Activity: In the entries below, find the line with "(privilege_level required <=?" and the line with "Module SlashRecord.". Reproduce those two lines and every line between them exactly, and nothing more.

*** Opening Exercise input ***

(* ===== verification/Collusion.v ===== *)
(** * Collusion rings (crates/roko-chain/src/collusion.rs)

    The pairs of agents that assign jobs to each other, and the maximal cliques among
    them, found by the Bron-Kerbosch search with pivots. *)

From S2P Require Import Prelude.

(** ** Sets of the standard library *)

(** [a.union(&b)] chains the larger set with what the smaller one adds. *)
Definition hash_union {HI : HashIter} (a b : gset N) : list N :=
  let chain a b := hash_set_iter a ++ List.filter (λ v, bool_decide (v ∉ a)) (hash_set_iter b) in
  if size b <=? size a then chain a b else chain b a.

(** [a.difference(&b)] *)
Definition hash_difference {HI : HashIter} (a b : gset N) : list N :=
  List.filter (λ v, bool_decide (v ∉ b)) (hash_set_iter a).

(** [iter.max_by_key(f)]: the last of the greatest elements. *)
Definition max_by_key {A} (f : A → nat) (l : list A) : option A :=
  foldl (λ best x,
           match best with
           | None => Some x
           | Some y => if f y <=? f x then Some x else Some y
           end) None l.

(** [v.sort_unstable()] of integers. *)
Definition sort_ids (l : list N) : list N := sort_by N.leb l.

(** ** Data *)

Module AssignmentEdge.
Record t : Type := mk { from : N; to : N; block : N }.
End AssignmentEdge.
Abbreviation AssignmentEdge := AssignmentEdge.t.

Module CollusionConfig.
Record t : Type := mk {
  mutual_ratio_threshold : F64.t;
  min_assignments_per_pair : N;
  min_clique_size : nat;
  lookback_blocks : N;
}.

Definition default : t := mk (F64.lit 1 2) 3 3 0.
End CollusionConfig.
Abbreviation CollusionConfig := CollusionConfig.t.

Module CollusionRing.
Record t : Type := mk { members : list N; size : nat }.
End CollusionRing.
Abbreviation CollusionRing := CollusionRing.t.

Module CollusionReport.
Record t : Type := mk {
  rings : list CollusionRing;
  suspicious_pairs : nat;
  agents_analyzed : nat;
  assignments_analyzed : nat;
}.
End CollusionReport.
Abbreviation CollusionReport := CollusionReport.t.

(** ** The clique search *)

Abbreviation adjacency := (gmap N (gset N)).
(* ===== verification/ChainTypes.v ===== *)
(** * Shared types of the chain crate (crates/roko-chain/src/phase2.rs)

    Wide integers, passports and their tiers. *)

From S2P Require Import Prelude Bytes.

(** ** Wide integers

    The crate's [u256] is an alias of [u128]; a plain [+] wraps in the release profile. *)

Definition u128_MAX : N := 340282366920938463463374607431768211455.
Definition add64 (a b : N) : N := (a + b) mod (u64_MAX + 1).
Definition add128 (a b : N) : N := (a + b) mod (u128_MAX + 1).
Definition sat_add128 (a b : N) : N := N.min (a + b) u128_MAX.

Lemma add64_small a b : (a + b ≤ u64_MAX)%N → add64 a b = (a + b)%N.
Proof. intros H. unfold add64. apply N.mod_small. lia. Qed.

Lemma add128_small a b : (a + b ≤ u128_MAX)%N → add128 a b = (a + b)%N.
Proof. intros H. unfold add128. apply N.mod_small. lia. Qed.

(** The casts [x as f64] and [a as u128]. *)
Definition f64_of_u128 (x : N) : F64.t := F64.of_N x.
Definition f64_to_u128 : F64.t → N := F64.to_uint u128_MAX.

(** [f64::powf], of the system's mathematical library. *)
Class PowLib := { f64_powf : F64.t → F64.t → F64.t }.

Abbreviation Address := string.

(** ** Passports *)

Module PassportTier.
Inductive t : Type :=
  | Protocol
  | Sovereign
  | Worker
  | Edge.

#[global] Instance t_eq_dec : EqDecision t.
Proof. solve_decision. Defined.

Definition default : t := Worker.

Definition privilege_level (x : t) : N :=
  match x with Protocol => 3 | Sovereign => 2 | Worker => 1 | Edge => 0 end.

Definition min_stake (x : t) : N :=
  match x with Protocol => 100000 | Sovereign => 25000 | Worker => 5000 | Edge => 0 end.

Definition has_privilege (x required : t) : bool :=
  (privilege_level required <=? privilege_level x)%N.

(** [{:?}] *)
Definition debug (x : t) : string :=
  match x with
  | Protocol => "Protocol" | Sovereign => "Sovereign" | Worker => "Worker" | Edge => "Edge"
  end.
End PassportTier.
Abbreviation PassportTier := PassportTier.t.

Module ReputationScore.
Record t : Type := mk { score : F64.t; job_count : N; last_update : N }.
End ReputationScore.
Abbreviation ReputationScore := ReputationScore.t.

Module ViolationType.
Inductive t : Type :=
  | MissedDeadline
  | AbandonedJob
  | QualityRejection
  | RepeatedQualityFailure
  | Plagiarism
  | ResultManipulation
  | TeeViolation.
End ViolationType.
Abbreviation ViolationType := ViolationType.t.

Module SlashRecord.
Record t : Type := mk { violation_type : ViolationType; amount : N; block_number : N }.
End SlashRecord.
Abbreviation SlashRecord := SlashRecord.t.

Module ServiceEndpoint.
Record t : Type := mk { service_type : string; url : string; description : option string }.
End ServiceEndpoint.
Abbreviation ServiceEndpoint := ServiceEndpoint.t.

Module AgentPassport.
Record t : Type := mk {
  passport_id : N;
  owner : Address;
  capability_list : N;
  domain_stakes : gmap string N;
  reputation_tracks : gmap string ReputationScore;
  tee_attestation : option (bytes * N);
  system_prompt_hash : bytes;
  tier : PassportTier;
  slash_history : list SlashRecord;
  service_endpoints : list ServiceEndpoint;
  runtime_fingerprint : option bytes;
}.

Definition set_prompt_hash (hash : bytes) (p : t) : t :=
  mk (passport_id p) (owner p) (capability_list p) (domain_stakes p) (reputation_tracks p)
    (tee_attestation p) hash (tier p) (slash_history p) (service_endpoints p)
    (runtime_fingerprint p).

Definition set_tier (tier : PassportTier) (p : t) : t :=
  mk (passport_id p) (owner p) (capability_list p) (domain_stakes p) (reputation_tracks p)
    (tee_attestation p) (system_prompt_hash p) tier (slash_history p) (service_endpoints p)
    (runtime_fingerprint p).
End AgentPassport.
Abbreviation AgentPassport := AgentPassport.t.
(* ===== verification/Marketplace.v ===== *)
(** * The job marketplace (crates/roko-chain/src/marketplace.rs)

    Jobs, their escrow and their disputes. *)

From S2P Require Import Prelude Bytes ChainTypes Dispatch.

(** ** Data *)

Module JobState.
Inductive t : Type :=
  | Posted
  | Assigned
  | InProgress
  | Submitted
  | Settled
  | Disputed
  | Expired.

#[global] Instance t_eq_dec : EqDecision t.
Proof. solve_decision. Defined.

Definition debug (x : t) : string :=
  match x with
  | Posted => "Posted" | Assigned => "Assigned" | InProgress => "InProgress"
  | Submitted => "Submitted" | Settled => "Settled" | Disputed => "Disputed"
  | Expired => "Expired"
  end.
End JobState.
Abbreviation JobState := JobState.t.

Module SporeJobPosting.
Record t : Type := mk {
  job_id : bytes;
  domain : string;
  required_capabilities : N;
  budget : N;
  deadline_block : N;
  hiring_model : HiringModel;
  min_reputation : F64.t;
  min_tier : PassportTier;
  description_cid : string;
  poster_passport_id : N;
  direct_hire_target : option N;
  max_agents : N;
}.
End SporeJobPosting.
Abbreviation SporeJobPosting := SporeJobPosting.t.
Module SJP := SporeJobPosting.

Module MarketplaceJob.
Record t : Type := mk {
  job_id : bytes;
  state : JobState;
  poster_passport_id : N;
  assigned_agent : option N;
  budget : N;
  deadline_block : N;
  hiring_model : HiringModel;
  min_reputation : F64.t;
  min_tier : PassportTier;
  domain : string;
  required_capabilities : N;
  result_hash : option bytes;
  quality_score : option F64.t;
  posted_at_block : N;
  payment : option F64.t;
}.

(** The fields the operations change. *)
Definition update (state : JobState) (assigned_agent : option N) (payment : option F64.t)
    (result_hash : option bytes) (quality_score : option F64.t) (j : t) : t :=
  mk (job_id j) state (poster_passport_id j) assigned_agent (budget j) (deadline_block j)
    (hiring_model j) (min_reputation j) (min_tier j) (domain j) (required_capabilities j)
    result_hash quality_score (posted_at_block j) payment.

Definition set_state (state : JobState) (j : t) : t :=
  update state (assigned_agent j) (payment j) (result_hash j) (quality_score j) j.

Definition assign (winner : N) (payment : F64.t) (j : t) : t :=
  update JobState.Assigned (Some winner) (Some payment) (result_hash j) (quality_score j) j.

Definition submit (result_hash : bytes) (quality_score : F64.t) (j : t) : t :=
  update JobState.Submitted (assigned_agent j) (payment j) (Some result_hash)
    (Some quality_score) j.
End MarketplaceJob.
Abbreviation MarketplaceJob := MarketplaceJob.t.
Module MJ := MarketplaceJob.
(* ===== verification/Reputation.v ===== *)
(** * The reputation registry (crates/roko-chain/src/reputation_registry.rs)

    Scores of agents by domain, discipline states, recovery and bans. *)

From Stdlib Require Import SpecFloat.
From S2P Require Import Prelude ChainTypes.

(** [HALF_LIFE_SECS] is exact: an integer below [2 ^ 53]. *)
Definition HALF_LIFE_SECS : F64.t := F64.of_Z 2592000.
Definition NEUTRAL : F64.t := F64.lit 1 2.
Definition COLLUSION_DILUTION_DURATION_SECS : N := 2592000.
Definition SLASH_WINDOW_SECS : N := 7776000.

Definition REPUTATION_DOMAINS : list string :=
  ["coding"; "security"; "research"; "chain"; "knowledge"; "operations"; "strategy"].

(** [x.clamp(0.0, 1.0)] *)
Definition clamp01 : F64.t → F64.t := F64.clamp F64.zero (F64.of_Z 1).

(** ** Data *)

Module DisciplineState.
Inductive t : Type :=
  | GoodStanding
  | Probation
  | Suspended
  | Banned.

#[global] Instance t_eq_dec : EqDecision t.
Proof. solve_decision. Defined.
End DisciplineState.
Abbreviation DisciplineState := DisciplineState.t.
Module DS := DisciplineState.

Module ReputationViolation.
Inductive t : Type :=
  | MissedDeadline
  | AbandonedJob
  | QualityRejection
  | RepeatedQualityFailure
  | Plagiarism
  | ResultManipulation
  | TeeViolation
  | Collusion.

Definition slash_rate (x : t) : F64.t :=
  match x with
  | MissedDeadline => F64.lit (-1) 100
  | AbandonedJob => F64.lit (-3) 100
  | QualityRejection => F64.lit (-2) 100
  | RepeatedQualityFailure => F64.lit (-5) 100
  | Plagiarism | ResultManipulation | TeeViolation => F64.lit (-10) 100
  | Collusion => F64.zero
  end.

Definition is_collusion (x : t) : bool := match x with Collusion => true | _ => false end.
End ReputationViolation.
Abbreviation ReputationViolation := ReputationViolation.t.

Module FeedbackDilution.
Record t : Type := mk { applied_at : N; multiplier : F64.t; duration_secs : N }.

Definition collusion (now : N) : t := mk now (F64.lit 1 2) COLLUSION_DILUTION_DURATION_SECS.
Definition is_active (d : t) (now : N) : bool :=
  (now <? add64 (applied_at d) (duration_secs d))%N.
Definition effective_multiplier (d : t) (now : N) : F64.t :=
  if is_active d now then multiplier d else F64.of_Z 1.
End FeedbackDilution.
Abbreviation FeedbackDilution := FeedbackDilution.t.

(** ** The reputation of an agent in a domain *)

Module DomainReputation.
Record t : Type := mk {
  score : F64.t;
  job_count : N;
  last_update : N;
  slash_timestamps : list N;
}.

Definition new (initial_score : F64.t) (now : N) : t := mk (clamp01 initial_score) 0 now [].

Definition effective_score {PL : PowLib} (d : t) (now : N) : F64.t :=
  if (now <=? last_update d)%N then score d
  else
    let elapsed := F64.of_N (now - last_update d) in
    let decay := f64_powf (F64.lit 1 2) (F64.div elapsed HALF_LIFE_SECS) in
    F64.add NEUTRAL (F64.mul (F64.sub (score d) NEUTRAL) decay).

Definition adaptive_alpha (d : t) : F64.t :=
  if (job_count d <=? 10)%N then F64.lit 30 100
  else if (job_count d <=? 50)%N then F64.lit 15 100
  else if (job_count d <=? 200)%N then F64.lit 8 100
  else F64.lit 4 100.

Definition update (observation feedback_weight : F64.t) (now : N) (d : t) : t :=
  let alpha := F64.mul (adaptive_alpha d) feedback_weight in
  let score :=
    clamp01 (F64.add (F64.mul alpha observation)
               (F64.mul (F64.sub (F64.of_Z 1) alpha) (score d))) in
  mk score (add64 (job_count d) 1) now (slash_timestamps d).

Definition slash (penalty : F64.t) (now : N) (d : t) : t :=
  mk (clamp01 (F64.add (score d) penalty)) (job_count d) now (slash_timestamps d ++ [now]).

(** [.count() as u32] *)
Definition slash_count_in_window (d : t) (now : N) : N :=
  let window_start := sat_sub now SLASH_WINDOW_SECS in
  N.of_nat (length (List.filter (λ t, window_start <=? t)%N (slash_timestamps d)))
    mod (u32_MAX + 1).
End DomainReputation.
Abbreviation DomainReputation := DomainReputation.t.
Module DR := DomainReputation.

*** Closing Exercise input ***

Output of the task:
  (privilege_level required <=? privilege_level x)%N.

(** [{:?}] *)
Definition debug (x : t) : string :=
  match x with
  | Protocol => "Protocol" | Sovereign => "Sovereign" | Worker => "Worker" | Edge => "Edge"
  end.
End PassportTier.
Abbreviation PassportTier := PassportTier.t.

Module ReputationScore.
Record t : Type := mk { score : F64.t; job_count : N; last_update : N }.
End ReputationScore.
Abbreviation ReputationScore := ReputationScore.t.

Module ViolationType.
Inductive t : Type :=
  | MissedDeadline
  | AbandonedJob
  | QualityRejection
  | RepeatedQualityFailure
  | Plagiarism
  | ResultManipulation
  | TeeViolation.
End ViolationType.
Abbreviation ViolationType := ViolationType.t.

Module SlashRecord.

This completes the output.